Stored dataset items:
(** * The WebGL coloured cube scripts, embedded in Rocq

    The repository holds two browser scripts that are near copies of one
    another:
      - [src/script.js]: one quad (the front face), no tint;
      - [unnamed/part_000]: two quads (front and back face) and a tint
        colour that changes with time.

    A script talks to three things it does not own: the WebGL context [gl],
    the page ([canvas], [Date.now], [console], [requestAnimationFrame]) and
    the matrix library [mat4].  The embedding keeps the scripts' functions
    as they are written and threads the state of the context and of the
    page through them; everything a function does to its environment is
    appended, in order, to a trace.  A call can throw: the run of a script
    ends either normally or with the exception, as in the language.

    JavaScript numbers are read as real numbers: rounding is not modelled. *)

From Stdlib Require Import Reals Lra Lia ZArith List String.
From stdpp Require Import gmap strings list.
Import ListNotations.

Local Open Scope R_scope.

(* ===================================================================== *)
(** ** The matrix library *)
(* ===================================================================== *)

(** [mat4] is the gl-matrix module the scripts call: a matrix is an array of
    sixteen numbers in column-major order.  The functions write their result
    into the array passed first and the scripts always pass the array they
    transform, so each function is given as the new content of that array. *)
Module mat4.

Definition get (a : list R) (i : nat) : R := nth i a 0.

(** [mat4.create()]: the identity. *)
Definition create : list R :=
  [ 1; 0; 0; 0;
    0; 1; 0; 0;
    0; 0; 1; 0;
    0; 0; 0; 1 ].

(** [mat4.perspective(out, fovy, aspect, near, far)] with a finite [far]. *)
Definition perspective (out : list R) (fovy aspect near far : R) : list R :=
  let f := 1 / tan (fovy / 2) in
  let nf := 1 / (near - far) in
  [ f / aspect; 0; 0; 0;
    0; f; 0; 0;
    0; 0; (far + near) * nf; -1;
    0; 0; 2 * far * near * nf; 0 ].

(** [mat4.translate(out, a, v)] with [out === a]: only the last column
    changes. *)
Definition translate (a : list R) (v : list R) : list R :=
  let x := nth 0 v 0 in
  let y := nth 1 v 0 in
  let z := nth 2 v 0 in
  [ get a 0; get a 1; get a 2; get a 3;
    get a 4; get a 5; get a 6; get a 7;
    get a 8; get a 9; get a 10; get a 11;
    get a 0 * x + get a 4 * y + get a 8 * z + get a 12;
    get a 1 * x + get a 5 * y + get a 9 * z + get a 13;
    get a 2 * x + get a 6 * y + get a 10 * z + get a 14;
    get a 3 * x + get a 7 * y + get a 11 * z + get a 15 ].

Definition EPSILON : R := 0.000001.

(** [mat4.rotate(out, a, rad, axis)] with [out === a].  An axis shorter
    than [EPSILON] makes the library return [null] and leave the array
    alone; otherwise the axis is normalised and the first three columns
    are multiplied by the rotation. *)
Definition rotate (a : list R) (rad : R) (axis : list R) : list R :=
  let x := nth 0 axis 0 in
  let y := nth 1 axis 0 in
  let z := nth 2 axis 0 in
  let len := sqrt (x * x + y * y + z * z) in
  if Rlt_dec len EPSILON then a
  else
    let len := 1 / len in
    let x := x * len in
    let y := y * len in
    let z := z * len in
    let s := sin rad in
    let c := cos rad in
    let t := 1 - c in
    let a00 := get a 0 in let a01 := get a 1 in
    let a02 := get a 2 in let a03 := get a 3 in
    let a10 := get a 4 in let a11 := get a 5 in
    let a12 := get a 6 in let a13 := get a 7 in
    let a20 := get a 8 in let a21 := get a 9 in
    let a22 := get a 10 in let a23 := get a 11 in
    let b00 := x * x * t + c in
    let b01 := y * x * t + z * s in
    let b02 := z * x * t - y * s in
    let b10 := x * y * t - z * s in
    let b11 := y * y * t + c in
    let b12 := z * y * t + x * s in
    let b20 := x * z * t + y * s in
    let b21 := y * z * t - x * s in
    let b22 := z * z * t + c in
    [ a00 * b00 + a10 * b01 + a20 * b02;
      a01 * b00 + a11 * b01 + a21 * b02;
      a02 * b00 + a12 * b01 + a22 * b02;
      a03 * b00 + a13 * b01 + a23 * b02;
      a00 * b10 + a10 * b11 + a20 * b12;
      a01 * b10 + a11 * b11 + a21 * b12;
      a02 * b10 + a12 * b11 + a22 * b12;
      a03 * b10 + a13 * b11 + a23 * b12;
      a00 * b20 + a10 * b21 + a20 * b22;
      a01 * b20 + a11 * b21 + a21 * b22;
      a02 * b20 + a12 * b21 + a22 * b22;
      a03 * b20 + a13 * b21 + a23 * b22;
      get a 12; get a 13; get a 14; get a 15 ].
...
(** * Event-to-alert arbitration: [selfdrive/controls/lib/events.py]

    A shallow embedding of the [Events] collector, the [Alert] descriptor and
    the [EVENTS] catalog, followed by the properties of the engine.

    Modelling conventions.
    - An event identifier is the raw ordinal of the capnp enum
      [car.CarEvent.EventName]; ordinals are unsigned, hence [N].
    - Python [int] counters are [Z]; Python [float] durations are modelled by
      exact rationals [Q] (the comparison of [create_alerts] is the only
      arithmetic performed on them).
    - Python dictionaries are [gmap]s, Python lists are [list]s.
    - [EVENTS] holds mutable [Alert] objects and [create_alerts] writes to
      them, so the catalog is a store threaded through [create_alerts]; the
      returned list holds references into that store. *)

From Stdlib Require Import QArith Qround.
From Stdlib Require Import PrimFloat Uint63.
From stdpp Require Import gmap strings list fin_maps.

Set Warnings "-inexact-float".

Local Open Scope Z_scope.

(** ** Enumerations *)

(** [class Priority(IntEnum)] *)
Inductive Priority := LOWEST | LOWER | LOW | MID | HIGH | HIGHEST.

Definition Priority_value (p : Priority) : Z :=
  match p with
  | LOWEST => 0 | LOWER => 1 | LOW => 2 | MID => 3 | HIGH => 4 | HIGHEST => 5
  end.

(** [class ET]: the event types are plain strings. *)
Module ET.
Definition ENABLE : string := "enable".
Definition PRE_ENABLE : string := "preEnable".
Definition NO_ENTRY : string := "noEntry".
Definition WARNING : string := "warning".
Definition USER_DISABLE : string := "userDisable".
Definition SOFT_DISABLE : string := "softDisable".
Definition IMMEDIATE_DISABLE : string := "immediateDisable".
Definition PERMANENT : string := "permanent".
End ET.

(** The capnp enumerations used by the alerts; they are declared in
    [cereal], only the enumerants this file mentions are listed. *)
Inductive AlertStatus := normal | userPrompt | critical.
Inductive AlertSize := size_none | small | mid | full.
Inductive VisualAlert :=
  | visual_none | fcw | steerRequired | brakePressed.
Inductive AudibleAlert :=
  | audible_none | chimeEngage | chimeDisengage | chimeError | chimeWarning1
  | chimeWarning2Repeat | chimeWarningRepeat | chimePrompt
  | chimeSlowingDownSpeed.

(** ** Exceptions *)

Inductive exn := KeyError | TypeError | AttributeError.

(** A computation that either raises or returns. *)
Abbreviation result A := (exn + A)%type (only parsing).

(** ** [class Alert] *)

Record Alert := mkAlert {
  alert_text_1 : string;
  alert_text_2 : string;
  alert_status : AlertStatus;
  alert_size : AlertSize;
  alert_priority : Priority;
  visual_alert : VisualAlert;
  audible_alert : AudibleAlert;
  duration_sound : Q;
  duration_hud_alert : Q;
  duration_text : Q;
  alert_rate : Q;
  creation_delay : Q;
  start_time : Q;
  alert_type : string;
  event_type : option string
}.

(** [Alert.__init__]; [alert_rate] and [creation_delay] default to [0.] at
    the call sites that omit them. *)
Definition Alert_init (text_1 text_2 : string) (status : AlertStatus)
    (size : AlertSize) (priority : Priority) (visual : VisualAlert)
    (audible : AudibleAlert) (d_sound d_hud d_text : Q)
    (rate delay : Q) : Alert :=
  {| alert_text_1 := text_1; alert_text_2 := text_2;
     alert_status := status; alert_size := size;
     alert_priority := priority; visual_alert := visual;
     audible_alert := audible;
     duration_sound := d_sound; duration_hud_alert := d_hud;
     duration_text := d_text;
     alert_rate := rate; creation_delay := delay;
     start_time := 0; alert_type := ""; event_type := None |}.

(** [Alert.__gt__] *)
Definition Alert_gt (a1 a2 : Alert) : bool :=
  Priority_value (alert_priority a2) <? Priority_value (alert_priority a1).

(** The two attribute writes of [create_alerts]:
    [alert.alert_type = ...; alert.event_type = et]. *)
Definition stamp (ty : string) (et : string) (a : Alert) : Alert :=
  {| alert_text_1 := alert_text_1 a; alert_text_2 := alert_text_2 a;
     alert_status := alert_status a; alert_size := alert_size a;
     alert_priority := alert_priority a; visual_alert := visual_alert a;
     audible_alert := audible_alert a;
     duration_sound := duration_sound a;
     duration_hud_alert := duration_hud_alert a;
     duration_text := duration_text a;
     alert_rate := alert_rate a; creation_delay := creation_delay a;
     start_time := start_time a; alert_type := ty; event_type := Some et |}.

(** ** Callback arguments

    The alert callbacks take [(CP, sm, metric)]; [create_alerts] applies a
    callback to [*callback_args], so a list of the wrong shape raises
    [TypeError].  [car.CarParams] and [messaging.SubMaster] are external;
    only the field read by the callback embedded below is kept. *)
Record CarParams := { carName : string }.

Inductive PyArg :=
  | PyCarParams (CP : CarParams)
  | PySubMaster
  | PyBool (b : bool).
--
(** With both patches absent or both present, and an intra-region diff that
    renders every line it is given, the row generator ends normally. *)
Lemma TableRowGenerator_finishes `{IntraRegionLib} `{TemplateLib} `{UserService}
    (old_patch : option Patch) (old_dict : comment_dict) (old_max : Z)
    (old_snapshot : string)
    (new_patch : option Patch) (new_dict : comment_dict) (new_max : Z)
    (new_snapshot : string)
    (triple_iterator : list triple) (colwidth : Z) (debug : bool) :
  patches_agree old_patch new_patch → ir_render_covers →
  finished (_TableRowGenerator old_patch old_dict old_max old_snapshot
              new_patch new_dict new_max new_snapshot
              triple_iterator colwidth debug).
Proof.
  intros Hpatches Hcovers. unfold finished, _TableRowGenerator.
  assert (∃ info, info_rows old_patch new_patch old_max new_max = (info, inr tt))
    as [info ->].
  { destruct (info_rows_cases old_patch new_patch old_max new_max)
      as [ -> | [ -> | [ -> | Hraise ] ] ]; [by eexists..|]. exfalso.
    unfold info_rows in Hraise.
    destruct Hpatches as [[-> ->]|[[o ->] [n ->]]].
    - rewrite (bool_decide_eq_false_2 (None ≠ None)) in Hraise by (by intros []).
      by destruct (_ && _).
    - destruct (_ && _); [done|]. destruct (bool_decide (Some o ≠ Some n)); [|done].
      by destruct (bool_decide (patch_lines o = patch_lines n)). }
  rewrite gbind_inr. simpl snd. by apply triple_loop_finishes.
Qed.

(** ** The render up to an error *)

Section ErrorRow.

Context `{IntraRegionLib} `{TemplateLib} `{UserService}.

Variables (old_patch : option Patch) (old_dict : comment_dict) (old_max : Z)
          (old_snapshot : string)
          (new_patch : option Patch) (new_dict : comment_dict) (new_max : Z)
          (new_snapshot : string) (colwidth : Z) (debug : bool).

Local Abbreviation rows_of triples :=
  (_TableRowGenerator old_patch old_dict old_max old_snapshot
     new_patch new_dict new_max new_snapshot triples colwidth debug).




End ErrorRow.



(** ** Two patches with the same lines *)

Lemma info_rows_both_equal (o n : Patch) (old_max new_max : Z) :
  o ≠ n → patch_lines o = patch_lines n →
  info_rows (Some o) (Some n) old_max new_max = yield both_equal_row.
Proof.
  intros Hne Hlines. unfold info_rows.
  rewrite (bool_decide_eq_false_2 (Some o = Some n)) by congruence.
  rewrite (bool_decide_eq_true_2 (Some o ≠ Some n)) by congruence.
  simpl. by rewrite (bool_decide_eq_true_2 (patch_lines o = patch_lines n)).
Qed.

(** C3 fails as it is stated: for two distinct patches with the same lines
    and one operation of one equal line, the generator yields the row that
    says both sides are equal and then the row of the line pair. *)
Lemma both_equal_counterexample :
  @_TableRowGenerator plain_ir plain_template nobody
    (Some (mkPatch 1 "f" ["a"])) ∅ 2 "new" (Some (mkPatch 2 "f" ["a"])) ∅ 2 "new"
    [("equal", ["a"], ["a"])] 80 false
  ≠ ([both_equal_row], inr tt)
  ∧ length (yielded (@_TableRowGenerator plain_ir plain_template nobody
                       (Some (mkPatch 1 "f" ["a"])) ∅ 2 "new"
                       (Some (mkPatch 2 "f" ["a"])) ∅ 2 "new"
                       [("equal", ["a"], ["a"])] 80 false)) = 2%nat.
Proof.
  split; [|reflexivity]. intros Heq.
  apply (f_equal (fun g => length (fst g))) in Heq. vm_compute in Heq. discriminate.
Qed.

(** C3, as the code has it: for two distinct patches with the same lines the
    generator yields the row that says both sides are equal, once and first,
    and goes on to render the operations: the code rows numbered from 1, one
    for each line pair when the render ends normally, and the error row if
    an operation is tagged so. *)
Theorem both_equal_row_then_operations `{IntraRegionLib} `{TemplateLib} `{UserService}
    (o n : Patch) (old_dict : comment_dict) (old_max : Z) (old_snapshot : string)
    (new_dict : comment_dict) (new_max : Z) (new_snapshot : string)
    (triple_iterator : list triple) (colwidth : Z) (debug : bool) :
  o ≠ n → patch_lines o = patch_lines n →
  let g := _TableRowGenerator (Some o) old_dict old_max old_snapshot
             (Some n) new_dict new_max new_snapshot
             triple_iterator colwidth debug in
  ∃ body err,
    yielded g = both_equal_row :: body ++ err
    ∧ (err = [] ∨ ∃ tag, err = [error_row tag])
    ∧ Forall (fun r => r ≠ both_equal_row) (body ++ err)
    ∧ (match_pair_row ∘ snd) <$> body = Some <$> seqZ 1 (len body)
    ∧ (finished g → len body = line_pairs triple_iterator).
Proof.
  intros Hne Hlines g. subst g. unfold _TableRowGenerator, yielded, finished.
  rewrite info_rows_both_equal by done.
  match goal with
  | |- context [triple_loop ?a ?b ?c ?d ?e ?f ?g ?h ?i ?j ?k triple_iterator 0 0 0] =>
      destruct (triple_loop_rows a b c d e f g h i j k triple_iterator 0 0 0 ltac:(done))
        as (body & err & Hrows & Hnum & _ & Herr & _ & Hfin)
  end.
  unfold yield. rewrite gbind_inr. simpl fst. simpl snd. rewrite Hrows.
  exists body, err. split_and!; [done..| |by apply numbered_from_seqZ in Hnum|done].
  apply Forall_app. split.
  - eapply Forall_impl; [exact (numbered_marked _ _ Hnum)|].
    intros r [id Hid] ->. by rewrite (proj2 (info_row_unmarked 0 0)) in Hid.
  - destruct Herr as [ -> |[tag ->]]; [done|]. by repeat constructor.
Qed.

TASK PROMPT:
Only lines with the word "AlertStatus" go in the answer. Take them all from the entries above.

RESULT:
Inductive AlertStatus := normal | userPrompt | critical.
  alert_status : AlertStatus;
Definition Alert_init (text_1 text_2 : string) (status : AlertStatus)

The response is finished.